(Collected data entries)
++++++++++++++++++++
(* ===== verification/PoolInv.v ===== *)
(** The invariant of the fiber pool: where every spawned fiber is, what the counters
    count, and why no worker sleeps on work.  Each operation of [Pool] is shown to run to
    its end and to keep it. *)

From S2P Require Import Prelude Pool.
Import Pool.

Module PoolInv.

(** ** Lists of spawn requests *)

(** The requests [ns], linked in order from [h]. *)
Fixpoint linked (m : gmap positive goc_spawn_req) (ns : list positive) (h : option positive) : Prop :=
  match ns with
  | [] => h = None
  | n :: ns => h = Some n ∧ ∃ q, m !! n = Some q ∧ linked m ns (next q)
  end.

(** The requests [ns] of all the lists that are being dispatched. *)
Fixpoint chains (m : gmap positive goc_spawn_req) (T : list task) (ns : list positive) : Prop :=
  match T with
  | [] => ns = []
  | Dispatch r :: T => ∃ n1 n2, ns = n1 ++ n2 ∧ linked m n1 r ∧ chains m T n2
  | _ :: T => chains m T ns
  end.

(** What a request asks for, apart from its place in a list. *)
Definition payload (m : gmap positive goc_spawn_req) (n : positive) : option goc_spawn_req :=
  set_next None <$> m !! n.

Lemma pool_linked_frame m m' ns h : (∀ n, n ∈ ns → m' !! n = m !! n) → linked m ns h → linked m' ns h.
Proof.
  revert h. induction ns as [|n ns IH]; simpl; intros h Hm; [done|]. intros (-> & q & Hq & Hl).
  split; [done|]. exists q. split; [rewrite Hm; [done|by left]|]. apply IH; [|done]. intros k Hk. apply Hm. by right.
Qed.

Lemma pool_linked_snoc m ns h t r qt q :
  linked m (ns ++ [t]) h → NoDup (ns ++ [t]) → r ∉ ns ++ [t] → m !! t = Some qt → m !! r = Some q → next q = None →
  linked (<[t := set_next (Some r) qt]> m) (ns ++ [t; r]) h.
Proof.
  intros Hl Hnd Hr Ht Hq Hn. revert h Hl. induction ns as [|n ns IH]; simpl in *; intros h.
  - intros (-> & q' & Hq' & Hl). split; [done|]. exists (set_next (Some r) qt).
    split; [by rewrite lookup_insert_eq|]. simpl. split; [done|]. exists q.
    rewrite lookup_insert_ne by set_solver. done.
  - intros (-> & q' & Hq' & Hl). apply NoDup_cons in Hnd as [Hn' Hnd].
    split; [done|]. exists q'. split; [rewrite lookup_insert_ne; [done|set_solver]|].
    apply IH; [done|set_solver|done].
Qed.

Lemma linked_None m ns : linked m ns None → ns = [].
Proof. destruct ns; [done|]. by intros (? & _). Qed.

Lemma linked_in m ns h n : linked m ns h → n ∈ ns → is_Some (m !! n).
Proof.
  revert h. induction ns as [|k ns IH]; simpl; intros h; [set_solver|]. intros (-> & q & Hq & Hl) Hn.
  apply elem_of_cons in Hn as [->|Hn]; [eauto|by eapply IH].
Qed.

Lemma linked_last m ns h t qt : linked m ns h → last ns = Some t → m !! t = Some qt → next qt = None.
Proof.
  revert h. induction ns as [|k ns IH]; [done|]. intros h (-> & q & Hq & Hl) Hlast Ht.
  destruct ns as [|k' ns].
  - injection Hlast as ->. rewrite Hq in Ht. injection Ht as ->. exact Hl.
  - eapply IH; [exact Hl| |exact Ht]. by rewrite last_cons_cons in Hlast.
Qed.

Lemma linked_app_None m ns h r : linked m ns h → r ∉ ns → ∀ q, linked (<[r := q]> m) ns h.
Proof. intros Hl Hr q. eapply pool_linked_frame; [|exact Hl]. intros n Hn. apply lookup_insert_ne. set_solver. Qed.

Lemma chains_frame m m' T ns : (∀ n, n ∈ ns → m' !! n = m !! n) → chains m T ns → chains m' T ns.
Proof.
  revert ns. induction T as [|t T IH]; intros ns Hm; [done|]. destruct t; simpl; try (by apply IH).
  intros (n1 & n2 & -> & Hl & Hc). exists n1, n2. split_and!; [done| |].
  - eapply pool_linked_frame; [|exact Hl]. set_solver.
  - apply IH; [set_solver|done].
Qed.

Lemma chains_in m T ns n : chains m T ns → n ∈ ns → is_Some (m !! n).
Proof.
  revert ns. induction T as [|t T IH]; intros ns; [intros ->; set_solver|]. destruct t; simpl; try (by apply IH).
  intros (n1 & n2 & -> & Hl & Hc) [Hn|Hn]%elem_of_app; [by eapply linked_in|by eapply IH].
Qed.

Lemma chains_app m T1 T2 ns :
  chains m (T1 ++ T2) ns ↔ ∃ n1 n2, ns = n1 ++ n2 ∧ chains m T1 n1 ∧ chains m T2 n2.
Proof.
  revert ns. induction T1 as [|t T1 IH]; intros ns; simpl.
  - split; [intros Hc; by exists [], ns|]. by intros (? & ? & -> & -> & ?).
  - destruct t; simpl; try apply IH. split.
    + intros (n1 & n2 & -> & Hl & (n3 & n4 & -> & H3 & H4)%IH). exists (n1 ++ n3), n4.
      split_and!; [by rewrite app_assoc| |done]. eauto 6.
    + intros (x & n4 & -> & (n1 & n3 & -> & Hl & H3) & H4). exists n1, (n3 ++ n4).
      split_and!; [by rewrite app_assoc|done|]. apply IH. eauto.
Qed.

Lemma chains_perm m T T' ns : T ≡ₚ T' → chains m T ns → ∃ ns', ns ≡ₚ ns' ∧ chains m T' ns'.
Proof.
  intros Hp. revert ns. induction Hp as [|t T T' Hp IH|t u T|T1 T2 T3 H1 IH1 H2 IH2]; intros ns Hc.
  - by exists ns.
  - assert (t :: T = [t] ++ T) as E by done. rewrite E in Hc. apply chains_app in Hc as (n1 & n2 & -> & Hc1 & Hc2).
    destruct (IH _ Hc2) as (ns' & Hn & Hc'). exists (n1 ++ ns'). split; [by rewrite Hn|].
    change (t :: T') with ([t] ++ T'). apply chains_app. eauto.
  - change (u :: t :: T) with ([u] ++ [t] ++ T) in Hc. apply chains_app in Hc as (n1 & ? & -> & Hc1 & Hc).
    apply chains_app in Hc as (n2 & n3 & -> & Hc2 & Hc3). exists (n2 ++ n1 ++ n3). split; [solve_Permutation|].
    change (t :: u :: T) with ([t] ++ [u] ++ T). apply chains_app. exists n2, (n1 ++ n3). split_and!; [done|done|].
    apply chains_app. eauto.
  - destruct (IH1 _ Hc) as (n2 & ? & Hc2). destruct (IH2 _ Hc2) as (n3 & ? & Hc3). exists n3. split; [by etrans|done].
Qed.

(** ** The pool *)

Section Inv.
Context {Q : Type} `{Injector Q}.

Definition is_create (t : task) : bool := match t with Create _ _ _ _ => true | _ => false end.
Definition creates (T : list task) : nat := count (λ t, is_create t = true) T.

(** The fiber a task is about to post, the one a worker holds, and all that hang on a
    worker: in its deque, in its injector, in its hands. *)
Definition posted (t : task) : list Z := match t with Post e | PostTo _ e => [e] | _ => [] end.
Definition held (l : wpc) : list Z :=
  match l with Run e | AfterRun e _ | Polled e _ | Gate e => [e] | _ => [] end.
Definition load (k : goc_worker Q) (es : list Z) : list Z := deque k ++ es ++ held (pc k).
Definition placed (ws : list (goc_worker Q)) (iqs : list (list Z)) (T : list task) (pk : list Z) : list Z :=
  concat (zip_with load ws iqs) ++ (T ≫= posted) ++ pk.
Definition keys (m : gmap Z goc_entry) : list Z := (map_to_list m).*1.

(** The counters: [pend] are the requests that wait, [ns] those being dispatched. *)
Record thr_ok (m : gmap positive goc_spawn_req) (p : goc_pool Q) (T : list task) (nf : nat)
    (pend ns : list positive) : Prop := {
  th_pend : linked m pend (pending_spawn_head p);
  th_tail : pending_spawn_tail p = last pend;
  th_chains : chains m T ns;
  th_nodup : NoDup (pend ++ ns);
  th_dom : ∀ n, n ∈ dom m ↔ n ∈ pend ++ ns;
  th_live : live_count p = Z.of_nat (length pend + length ns + creates T + nf);
  th_res : resident_count p = Z.of_nat (length ns + creates T + nf);
  th_word : live_count p < WORD;
  th_full : pend ≠ [] → pool_spawn_cap_reached_locked p = true
}.

Definition home_ok (n : Z) (i : Z) : Prop := i = SIZE_MAX ∨ 0 <= i < n.
Definition task_ok (n : Z) (t : task) : Prop :=
  match t with
  | Create _ _ _ (Some i) | PostTo i _ | WakeTarget i | WakePeer i | Wakeup i => 0 <= i < n
  | _ => True
  end.
Definition worker_ok (n : Z) (k : goc_worker Q) : Prop :=
  home_ok n (last_steal_victim k) ∧ 0 <= seed k ∧
  match pc k with Hint => 1 < n | Scan offset j => 1 < n ∧ 1 <= offset < n ∧ 0 <= j <= n | _ => True end.

(** A worker that sleeps has an empty deque, and if its injector is not empty it has been
    woken or is about to be. *)
Definition sleep_ok (T : list task) (i : nat) (k : goc_worker Q) (es : list Z) : Prop :=
  (pc k = ReInj ∨ pc k = Sleep → deque k = []) ∧
  (pc k = Sleep → es ≠ [] →
   wakeup_sent k = true ∨ WakeTarget (Z.of_nat i) ∈ T ∨ Wakeup (Z.of_nat i) ∈ T).

(** Between the test of [shutdown] and the next one. *)
Definition searching (l : wpc) : bool :=
  match l with
  | PopOwn | PopInj | Hint | Scan _ _ | Look | GoIdle | RePop | ReInj | Sleep => true
  | _ => false
  end.
Definition signalled (ws : list (goc_worker Q)) (j : nat) : Prop :=
  ∀ i k, (i < j)%nat → ws !! i = Some k → searching (pc k) = true → wakeup_sent k = true.
Definition exited (ws : list (goc_worker Q)) (j : nat) : Prop :=
  ∀ i k, (i < j)%nat → ws !! i = Some k → pc k = Exited.
Definition dest_ok (p : goc_pool Q) (d : dpc) : Prop :=
  match d with
  | NoDestroy | Draining _ => shutdown p = false
  | Signal => shutdown p = false ∧ live_count p = 0
  | WakeAll j => shutdown p = true ∧ live_count p = 0 ∧ signalled (workers p) j
  | Join j => shutdown p = true ∧ live_count p = 0 ∧ signalled (workers p) (length (workers p)) ∧ exited (workers p) j
  | Freed => shutdown p = true ∧ live_count p = 0 ∧ signalled (workers p) (length (workers p)) ∧
             exited (workers p) (length (workers p))
  end ∧ ∀ i k, workers p !! i = Some k → pc k = Exited → shutdown p = true.

(** [T] are the tasks of all threads and [h] the fibers in the hands of the thread that
    is making a step. *)
Record inv (T : list task) (h : list Z) (w : world Q) (iqs : list (list Z)) (pend ns : list positive) : Prop := {
  i_n : 0 < thread_count (pool w) < 4294967296;
  i_thr : thr_ok (reqs w) (pool w) T (size (fibers w)) pend ns;
  i_fib : ∀ e, e ∈ keys (fibers w) → 0 < e < next_fiber w;
  i_next : 0 < next_fiber w;
  i_inj : Forall2 (λ k es, inj_holds (injector k) es) (workers (pool w)) iqs;
  i_place : h ++ placed (workers (pool w)) iqs T (parked w) ≡ₚ keys (fibers w);
  i_worker : Forall (worker_ok (thread_count (pool w))) (workers (pool w));
  i_task : Forall (task_ok (thread_count (pool w))) T;
  i_req : map_Forall (λ _ q, home_ok (thread_count (pool w)) (home_worker_idx q)) (reqs w);
  i_sleep : ∀ i k es, workers (pool w) !! i = Some k → iqs !! i = Some es → sleep_ok T i k es;
  i_dest : dest_ok (pool w) (destroyer w)
}.

Definition Inv (T : list task) (h : list Z) (w : world Q) : Prop := ∃ iqs pend ns, inv T h w iqs pend ns.

(** ** Lists of lists *)

Lemma concat_insert {A} (l : list (list A)) i x :
  l !! i = Some x → ∃ rest, concat l ≡ₚ x ++ rest ∧ ∀ y, concat (<[i:=y]> l) ≡ₚ y ++ rest.
Proof.
  revert i. induction l as [|a l IH]; intros [|i] Hi; simplify_eq/=.
  - by exists (concat l).
  - destruct (IH i Hi) as (rest & Hx & Hy). exists (a ++ rest). split.
    + rewrite Hx. solve_Permutation.
    + intros y. rewrite Hy. solve_Permutation.
Qed.

Lemma zip_insert (ws : list (goc_worker Q)) iqs i k es :
  zip_with load (<[i := k]> ws) (<[i := es]> iqs) = <[i := load k es]> (zip_with load ws iqs).
Proof. symmetry. apply insert_zip_with. Qed.

Lemma creates_perm T T' : T ≡ₚ T' → creates T = creates T'.
Proof. intros Hp. unfold creates, count. by rewrite Hp. Qed.

Lemma creates_app T1 T2 : creates (T1 ++ T2) = (creates T1 + creates T2)%nat.
Proof. unfold creates, count. by rewrite filter_app, length_app. Qed.

Lemma inv_perm T T' h h' w : T ≡ₚ T' → h ≡ₚ h' → Inv T h w → Inv T' h' w.
Proof.
  intros HT Hh (iqs & pend & ns & I). destruct (chains_perm _ _ _ _ HT (th_chains _ _ _ _ _ _ (i_thr _ _ _ _ _ _ I))) as (ns' & Hns & Hc).
  exists iqs, pend, ns'. destruct I as [? Hthr ? ? ? Hpl ? ? ? Hs ?]. split; try done.
  - pose proof (creates_perm _ _ HT) as Hcr. pose proof (Permutation_length Hns) as Hlen.
    destruct Hthr as [? ? ? Hnd Hdom Hlive Hres ? ?]. split; try done; try lia; [by rewrite <- Hns|].
    intros n. by rewrite <- Hns.
  - unfold placed in *. by rewrite <- Hh, <- HT.
  - by rewrite <- HT.
  - intros i k es Hk He. destruct (Hs i k es Hk He) as [? Hw]. split; [done|]. rewrite <- HT. done.
Qed.

(** ** Taking requests off the pending list *)

Definition adj (hd tl : option positive) (n : Z) (p : goc_pool Q) : goc_pool Q :=
  set_resident n (set_tail tl (set_head hd p)).

Lemma get_pool_ok (w : world Q) : destroyer w ≠ Freed → get_pool w = ok (pool w, w).
Proof. intros Hd. unfold get_pool. by destruct (destroyer w). Qed.

Lemma upd_pool_ok f (w : world Q) : destroyer w ≠ Freed → upd_pool f w = ok (tt, set_pool (f (pool w)) w).
Proof. intros Hd. unfold upd_pool. by destruct (destroyer w). Qed.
++++++++++++++++++++
**ASSIGNMENT**. Among the entries above, the line containing "l !! i = Some", the line containing "Lemma upd_pool_ok f", and all lines between them are to be restated word for word; nothing else belongs in the reply.

**WRITTEN RESPONSE**.
  l !! i = Some x → ∃ rest, concat l ≡ₚ x ++ rest ∧ ∀ y, concat (<[i:=y]> l) ≡ₚ y ++ rest.
Proof.
  revert i. induction l as [|a l IH]; intros [|i] Hi; simplify_eq/=.
  - by exists (concat l).
  - destruct (IH i Hi) as (rest & Hx & Hy). exists (a ++ rest). split.
    + rewrite Hx. solve_Permutation.
    + intros y. rewrite Hy. solve_Permutation.
Qed.

Lemma zip_insert (ws : list (goc_worker Q)) iqs i k es :
  zip_with load (<[i := k]> ws) (<[i := es]> iqs) = <[i := load k es]> (zip_with load ws iqs).
Proof. symmetry. apply insert_zip_with. Qed.

Lemma creates_perm T T' : T ≡ₚ T' → creates T = creates T'.
Proof. intros Hp. unfold creates, count. by rewrite Hp. Qed.

Lemma creates_app T1 T2 : creates (T1 ++ T2) = (creates T1 + creates T2)%nat.
Proof. unfold creates, count. by rewrite filter_app, length_app. Qed.

Lemma inv_perm T T' h h' w : T ≡ₚ T' → h ≡ₚ h' → Inv T h w → Inv T' h' w.
Proof.
  intros HT Hh (iqs & pend & ns & I). destruct (chains_perm _ _ _ _ HT (th_chains _ _ _ _ _ _ (i_thr _ _ _ _ _ _ I))) as (ns' & Hns & Hc).
  exists iqs, pend, ns'. destruct I as [? Hthr ? ? ? Hpl ? ? ? Hs ?]. split; try done.
  - pose proof (creates_perm _ _ HT) as Hcr. pose proof (Permutation_length Hns) as Hlen.
    destruct Hthr as [? ? ? Hnd Hdom Hlive Hres ? ?]. split; try done; try lia; [by rewrite <- Hns|].
    intros n. by rewrite <- Hns.
  - unfold placed in *. by rewrite <- Hh, <- HT.
  - by rewrite <- HT.
  - intros i k es Hk He. destruct (Hs i k es Hk He) as [? Hw]. split; [done|]. rewrite <- HT. done.
Qed.

(** ** Taking requests off the pending list *)

Definition adj (hd tl : option positive) (n : Z) (p : goc_pool Q) : goc_pool Q :=
  set_resident n (set_tail tl (set_head hd p)).

Lemma get_pool_ok (w : world Q) : destroyer w ≠ Freed → get_pool w = ok (pool w, w).
Proof. intros Hd. unfold get_pool. by destruct (destroyer w). Qed.

Lemma upd_pool_ok f (w : world Q) : destroyer w ≠ Freed → upd_pool f w = ok (tt, set_pool (f (pool w)) w).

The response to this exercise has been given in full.